Während das rationale Bewusstsein auf Individualität ausgerichtet ist, funktioniert das pluralistische Bewusstsein holistischer und systemischer. In dieser Grundhaltung ist weniger die Anzahl der Individuen von Belang als das Funktionieren der diversen einander durchdringenden Systeme. Das können Nationalitäten sein, Wirtschaftsräume, Rechtsysteme, Firmen, soziale Netzwerke, peer groups usw. usf.

Virtuelle Communities bieten einen sehr technischen und relativ oberflächlichen Vorgeschmack darauf, wie pluralistische Gemeinschaften operieren könnten.

Die dezentrale Einspeisung von elektrischer Energie ist ebenfalls ein Beispiel für pluralistische Herangehensweisen. Es ist nicht mehr nur das Grosskraftwerk (das rationale Individuum), das Strom produziert und über gewaltige Kabel abgibt. Vielmehr kommen nun viele kleine Produktionseinheiten ins Spiel, die sich nicht mehr an einem zentralen Plan ausrichten. Das stellt ganz neue Herausforderungen an die Technik. Mit der Idee von Smart Grids wird nun versucht, der Verteilung von Strom eine pluralistische Grundlage zu geben.

Ich könnte auch die Soziologie und Psychologie als Beispiele für eine pluralistische Entwicklung nennen, die bereits im Gang ist (und das rationale Bewusstsein bedrängt). Aus der Soziologie über das Verhalten einzelner Menschen haben sich Systemtheorien über das Verhalten von Menschenmengen entwickelt. Die Psychiatrie und Analyse der Einzelpsyche hat sich Familien- und anderen sozialen Systemen zugewandt. Aus Kognitionstheorien über das Denken von Einzelnen haben sich Theorien der sozialen Kognition entwickelt. Dabei wurden auch die berühmten Spiegelneuronen entdeckt, die im zwischenmenschlichen Bereich eine wichtige neurologische Rolle spielen.

Was können wir daraus lernen?

Die gefühlte Bevölkerungsdichte ist eine ausgesprochen relative Angelegenheit. Was für unsere spätmythischen Vorfahren Überbevölkerung war, wäre für uns heute das Paradies. Was für uns spätrationalen Menschen Dichtestress ist, dürfte für unsere pluralistischen Nachfolger einfacher zu bewältigen sein.

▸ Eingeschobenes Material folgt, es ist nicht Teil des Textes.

(** At the default tolerance, for a mean [S/k] of at most three day counts:
    a day count strictly inside the exact band passes the test on doubles,
    and a day count that passes it lies in the exact band, bounds
    included. *)
Lemma default_band_core (S k d : Z) :
  (1 <= k <= 3)%Z -> (0 <= S <= 3 * 106751)%Z -> (0 <= d <= 106751)%Z ->
  let avg := rnd (inject_Z S / inject_Z k) in
  let lo := fmul avg (fsub (of_Z 1) default_tolerance) in
  let up := fmul avg (fadd (of_Z 1) default_tolerance) in
  ((4 * S < 5 * k * d < 6 * S)%Z ->
   fle lo (of_Z d) = true /\ fle (of_Z d) up = true) /\
  (fle lo (of_Z d) = true /\ fle (of_Z d) up = true ->
   (4 * S <= 5 * k * d <= 6 * S)%Z).
Proof.
  intros Hk HS Hd avg lo up.
  destruct (of_Z_exact d ltac:(lia)) as [dv [Ed Edv]].
  unfold lo, up. rewrite default_lower_factor, default_upper_factor, Ed.
  destruct (Z.eq_dec S 0) as [S0|S0].
  - assert (E0 : avg = Fin 0).
    { unfold avg. apply rnd_zero. rewrite S0. unfold Qdiv.
      change (inject_Z 0) with 0. ring. }
    rewrite E0. cbn [fmul]. rewrite !rnd_zero by ring.
    rewrite !fle_Fin. split; [lia|].
    intros [H1 H2].
    assert (Ed0 : inject_Z d == inject_Z 0)
      by (change (inject_Z 0) with 0; lra).
    apply (proj1 (inject_Z_injective d 0)) in Ed0.
    rewrite S0, Ed0, Z.mul_0_r. lia.
  - set (Sq := inject_Z S) in *. set (dq := inject_Z d) in *.
    assert (HSq : 1 <= Sq <= 320253).
    { unfold Sq. split.
      - change 1 with (inject_Z 1). apply inject_Z_le. lia.
      - change 320253 with (inject_Z 320253). apply inject_Z_le. lia. }
    assert (Hdq : 0 <= dq <= 106751).
    { unfold dq. split.
      - change 0 with (inject_Z 0). apply inject_Z_le. lia.
      - change 106751 with (inject_Z 106751). apply inject_Z_le. lia. }
    (* the integer facts, read in Q *)
    assert (Q1 : forall c e : Z,
               (c * S + e <= 5 * k * d)%Z ->
               inject_Z c * Sq + inject_Z e <= 5 * inject_Z k * dq).
    { intros c e H. apply inject_Z_le in H.
      rewrite inject_Z_plus, !inject_Z_mult in H. exact H. }
    assert (Q2 : forall c e : Z,
               (5 * k * d <= c * S + e)%Z ->
               5 * inject_Z k * dq <= inject_Z c * Sq + inject_Z e).
    { intros c e H. apply inject_Z_le in H.
      rewrite inject_Z_plus, !inject_Z_mult in H. exact H. }
    assert (Ek : k = 1%Z \/ k = 2%Z \/ k = 3%Z) by lia.
    set (A := Sq / inject_Z k) in *.
    assert (EA : A * inject_Z k == Sq).
    { unfold A. field. destruct Ek as [E|[E|E]]; subst k; discriminate. }
    assert (HA : (1 # 3) <= A <= 320253).
    { destruct Ek as [E|[E|E]]; subst k;
        [change (inject_Z 1) with 1 in EA
        |change (inject_Z 2) with 2 in EA
        |change (inject_Z 3) with 3 in EA]; lra. }
    destruct (rnd_moderate A ltac:(lra) ltac:(lra)) as [a [Ea [A1 A2]]].
    fold avg in Ea. rewrite Ea. cbn [fmul].
    destruct (rnd_moderate (a * (3602879701896397 # 4503599627370496))
                ltac:(lra) ltac:(lra)) as [l [El [L1 L2]]].
    destruct (rnd_moderate (a * (5404319552844595 # 4503599627370496))
                ltac:(lra) ltac:(lra)) as [u [Eu [U1 U2]]].
    rewrite El, Eu, !fle_Fin.
    split.
    + intros [H1 H2].
      pose proof (Q1 4%Z 1%Z ltac:(lia)) as G1.
      pose proof (Q2 6%Z (-1)%Z ltac:(lia)) as G2.
      change (inject_Z 4) with 4 in G1. change (inject_Z 1) with 1 in G1.
      change (inject_Z 6) with 6 in G2. change (inject_Z (-1)) with (- (1)) in G2.
      destruct Ek as [E|[E|E]]; subst k;
        [change (inject_Z 1) with 1 in EA, G1, G2
        |change (inject_Z 2) with 2 in EA, G1, G2
        |change (inject_Z 3) with 3 in EA, G1, G2]; split; lra.
    + intros [H1 H2].
      destruct (Z_le_gt_dec (4 * S) (5 * k * d)) as [B1|B1];
      destruct (Z_le_gt_dec (5 * k * d) (6 * S)) as [B2|B2];
        [lia|exfalso|exfalso|exfalso].
      * pose proof (Q1 6%Z 1%Z ltac:(lia)) as G.
        change (inject_Z 6) with 6 in G. change (inject_Z 1) with 1 in G.
        destruct Ek as [E|[E|E]]; subst k;
          [change (inject_Z 1) with 1 in EA, G
          |change (inject_Z 2) with 2 in EA, G
          |change (inject_Z 3) with 3 in EA, G]; lra.
      * pose proof (Q2 4%Z (-1)%Z ltac:(lia)) as G.
        change (inject_Z 4) with 4 in G. change (inject_Z (-1)) with (- (1)) in G.
        destruct Ek as [E|[E|E]]; subst k;
          [change (inject_Z 1) with 1 in EA, G
          |change (inject_Z 2) with 2 in EA, G
          |change (inject_Z 3) with 3 in EA, G]; lra.
      * lia.
Qed.

Lemma Zpos_of_nat (n : nat) : (0 < n)%nat -> Zpos (Pos.of_nat n) = Z.of_nat n.
Proof.
  intros H. destruct n as [|n]; [lia|].
  rewrite <- Pos.of_nat_succ, Zpos_P_of_succ_nat. lia.
Qed.

Lemma average_div (D : list Z) :
  D <> [] ->
  average D == inject_Z (sum D) / inject_Z (Z.of_nat (List.length D)).
Proof.
  intros H. unfold average. rewrite Qmake_Qdiv, Zpos_of_nat; [reflexivity|].
  destruct D; [contradiction | cbn; lia].
Qed.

Es ist wichtig, sich mit diesen Fragen zu beschäftigen, denn Dichtestress und die Überfremdungsangst sind reale Phänomene. Aber es ist nicht nötig, für alle Probleme sogleich eine Lösung auf der Sachebene zu finden. Viel Entspannung wird sich auch auf der Bewusstseinsebene ergeben. Dichtestress ist nicht nur ein Phänomen der Aussenwirklichkeit, sondern auch ein Produkt des Bewusstseins.

Problematisch ist hierbei allerdings das Timing. Während Sachpolitik im Bereich von Monaten und Jahren agiert, entwickelt sich das Bewusstsein über Jahrzehnte.

Vor dem Hintergrund eines erweiterten Modells von Wirklichkeiten und Bewusstseinsformen kann man nicht anders, als für etwas Gelassenheit plädieren. Vieles wird sich dem Bewusstsein der Menschen schon bald ganz anders präsentieren. Pluralistischer. Empathischer. Systemischer.